Introduction
COVID-19 is a new infection in humans. The symptom profile, disease progression and complication rates are still relatively unknown.1 From the available evidence, four broad categories of illness have been postulated. ‘Mild COVID-19’ makes up over 80% of cases and is typically a self-limiting infection similar to the common cold, resolving without intervention. ‘moderate COVID-19’ typically has features of viral pneumonia in the absence of hypoxia, progressing to ‘severe COVID-19’ typically when patients require oxygen therapy. ‘Critical COVID-19’, where ventilatory support is typically required, occurs in less than 5% of cases.2 The rate of disease progression is not fixed: early intervention and various management strategies can reduce the rate of progression to critical illness and death.2–6
While the infection fatality rate is yet to be determined, COVID-19 is associated with a substantive mortality. Over a period of 5 months, COVID-19 has led to more than 300 000 deaths, with more than half these deaths occurring within the last month.7
The risk of mortality is affected by a number of risk factors. Coexisting health problems such as diabetes, heart disease and cancer have been implicated as conferring a higher risk of mortality in COVID-19.8 Age appears to be the most striking and consistent risk factor for COVID-19 related mortality.9 Based on current data, the mortality rate in patients under 50 years of age is thought to be less than 1.1%, rising to around 14% in those over 80 years of age.10
Variation in mortality also seems to exist between countries.11 Initially, this variation was thought to be predominantly related to the method of recording deaths and the total number of tests conducted (ie, the detection of milder cases).12 As the pandemic spreads across the globe, it is becoming increasingly clear that how a country responds to the pandemic impacts the number of deaths their locality will experience.6 11
The national response to the COVID-19 pandemic has many important tenets. On the public health side, infection control initiatives attempt, in part, to mitigate the surge of infections that can accompany new pathogens where there is little circulating immunity. This reduces mortality by preventing the healthcare services from being overwhelmed, thus permitting improved access to medical management for those who need it.6 The clinical response to COVID-19 also centres on access to treatment. To successfully reduce the mortality rate, those patients who are developing more severe disease must be identified.3
Identifying those patients with COVID-19 that require treatment is challenging. First, COVID-19 has a broad range of presentations that can mimic common conditions that rarely require clinical assessment (eg, the common cold).1 Second, there are no clinical signs or symptoms that reliably predict who will progress to severe disease.3 As such, the clinical community is left with a large number of potential cases without any clear symptom indicators for: (1) who has the disease and (2) who is developing more severe disease. The problem is compounded further as more serious, life-threatening conditions (eg, bacterial pneumonia and sepsis) can mimic any stage of COVID-19 disease.13 14
National ‘Symptom Checkers’ have been implemented in many countries in the hope of reducing this burden faced by healthcare services. Symptom checkers are self-assessment tools. The individual—typically online or via computer application—enters their symptoms into a predetermined platform and from there a predetermined algorithm produces an outcome (usually advice). This is a form of self-led triage. It is hoped that such self-directed assessments will enable the identification of potential cases15 and will correctly triage those individuals who would benefit from clinical assessment and/or management into further care.16 For such a hope to be realised, symptom checkers must be able to determine mild conditions from severe conditions.

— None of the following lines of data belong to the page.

(** The newest entry of a directory that has one. *)
Lemma newest_entry l0 : dir_ok l0 ->
  let m := max_entry (0, 0) (ReadDir l0) in
  (l0 = ∅ /\ m = (0, 0)) \/ (exists r, l0 !! m = Some r /\ m = (m.2, m.2) /\ 0 < m.2 < 2 ^ 64 - 1 /\
    (forall f, r = Ok f -> lf_MaxTXID f = m.2) /\ forall k r, l0 !! k = Some r -> k.2 <= m.2).
Proof.
  intros Hok m. destruct (max_entry_spec (ReadDir l0) (0, 0)) as (Hin & _ & Hall). fold m in Hin, Hall.
  destruct Hin as [Hm|[r Hr]].
  - left. split; [|done]. apply map_eq. intros k. rewrite lookup_empty. destruct (l0 !! k) as [r|] eqn:E; [|done].
    destruct (Hok _ _ E) as (_ & Hk & _). apply In_ReadDir, Hall in E. rewrite Hm in E. simpl in E. lia.
  - right. exists r. apply In_ReadDir in Hr. destruct (Hok _ _ Hr) as (Heq & Hpos & Hf).
    split; [done|]. split; [destruct m; simpl in *; congruence|]. split; [lia|]. split; [done|].
    intros k r' E. apply In_ReadDir in E. by eapply Hall.
Qed.

(** What [Pos] answers, and what it does to the cache. *)
Lemma DB_Pos_spec e d d' r :
  DB_Pos e d = (d', r) -> dir_ok (d_l0 d) -> cache_ok d -> env_ok e (d_l0 d) ->
  d_l0 d' = d_l0 d /\ cache_ok d' /\
  (forall p, r = Ok p -> 0 <= TXID_ p < 2 ^ 64 - 1 /\ (forall k r, d_l0 d !! k = Some r -> k.2 <= TXID_ p) /\
     (TXID_ p = 0 \/ exists x, d_l0 d !! (TXID_ p, TXID_ p) = Some x)).
Proof.
  unfold DB_Pos. destruct (d_pos d) as [q|] eqn:Hq.
  { intros [= <- <-] Hok Hc _. split; [done|]. split; [done|]. intros p [= <-].
    destruct (Hc q Hq) as (f & -> & Hf & Hall). destruct (Hok _ _ Hf) as (_ & ? & _). simpl in *. split; [lia|]. split; [done|by eauto]. }
  unfold MaxLTX. intros HP Hok Hc He. destruct (e_fault e ReadL0Dir) as [err|] eqn:Hf.
  { destruct (os_IsNotExist err) eqn:Hne; [|by injection HP as <- <-].
    simpl in HP. injection HP as <- <-. split; [done|]. split; [done|]. intros p [= <-]. simpl.
    split; [lia|]. rewrite (He err Hf Hne). split; [|by left]. intros k r. by rewrite lookup_empty. }
  destruct (newest_entry (d_l0 d) Hok) as [[Hemp Hm]|(r0 & Hr0 & Hm & Hpos & Hfile & Hall)].
  { rewrite Hm in HP. simpl in HP. injection HP as <- <-. split; [done|]. split; [done|]. intros p [= <-]. simpl.
    split; [lia|]. rewrite Hemp. split; [|by left]. intros k r. by rewrite lookup_empty. }
  rewrite Hm in HP, Hr0. set (t := (max_entry (0, 0) (ReadDir (d_l0 d))).2) in *.
  destruct (Z.eqb_spec t 0); [lia|]. unfold open_l0 in HP. rewrite Hr0 in HP.
  destruct (io e OpenLTX) as [[]|?|?]; cbn [mbind result_bind] in HP; [|by injection HP as <- <-..].
  destruct r0 as [f|?|?]; [|by injection HP as <- <-..]. injection HP as <- <-. rewrite (Hfile f eq_refl).
  split; [done|]. split; [|intros p [= <-]; simpl; split; [lia|]; split; [done|by eauto]].
  intros p [= <-]. exists f. rewrite (Hfile f eq_refl). by split_and!.
Qed.

(** A fresh computation gives the cached position. *)
Lemma cache_recomputed e d p :
  dir_ok (d_l0 d) -> cache_ok d -> (forall op, e_fault e op = None) -> d_pos d = Some p ->
  DB_Pos e (invalidatePosCache d) = (d, Ok p).
Proof.
  intros Hok Hc He Hp. destruct (Hc p Hp) as (f & -> & Hf & Hall). unfold DB_Pos, MaxLTX. cbn [d_pos invalidatePosCache set_pos d_l0].
  rewrite He. destruct (newest_entry (d_l0 d) Hok) as [[Hemp _]|(r0 & Hr0 & Hm & Hpos & Hfile & Hall')].
  { by rewrite Hemp in Hf. }
  assert ((max_entry (0, 0) (ReadDir (d_l0 d))).2 = lf_MaxTXID f) as Ht.
  { apply Hall' in Hf. rewrite Hm in Hr0. apply Hall in Hr0. simpl in *. lia. }
  rewrite Ht in Hm, Hpos, Hfile. rewrite Hm in Hr0 |- *. destruct (Z.eqb_spec (lf_MaxTXID f) 0); [lia|].
  unfold open_l0, io. rewrite He. cbn [mbind result_bind d_l0 set_pos invalidatePosCache]. rewrite Hf. f_equal.
  unfold invalidatePosCache, set_pos. destruct d; simpl in *. by rewrite Hp.
Qed.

While self-triage has been used for some years in non-emergency conditions to varying degrees of success,17 self-triage has never before been used in a pandemic setting and as yet the efficacy and safety has not be formally studied. Caution must be exercised as, to date, studies examining symptom checkers have had mixed and disappointing results in general—demonstrating poor diagnostic performance (34%–58%) and questionable triage performance (55%–80%).18 The stakes are high, in that a failure to triage serious medical conditions (such as severe COVID-19, bacterial pneumonia or sepsis) in for further assessment will inevitably lead to delayed treatment and higher mortality.19–22
Here, we test the performance of four nationwide symptom checkers from four nations to ascertain how safe and efficient each symptom checker is in differentiating mild from severe COVID-19 cases, and how well they detect time-sensitive COVID-19 mimickers such as bacterial pneumonia and sepsis.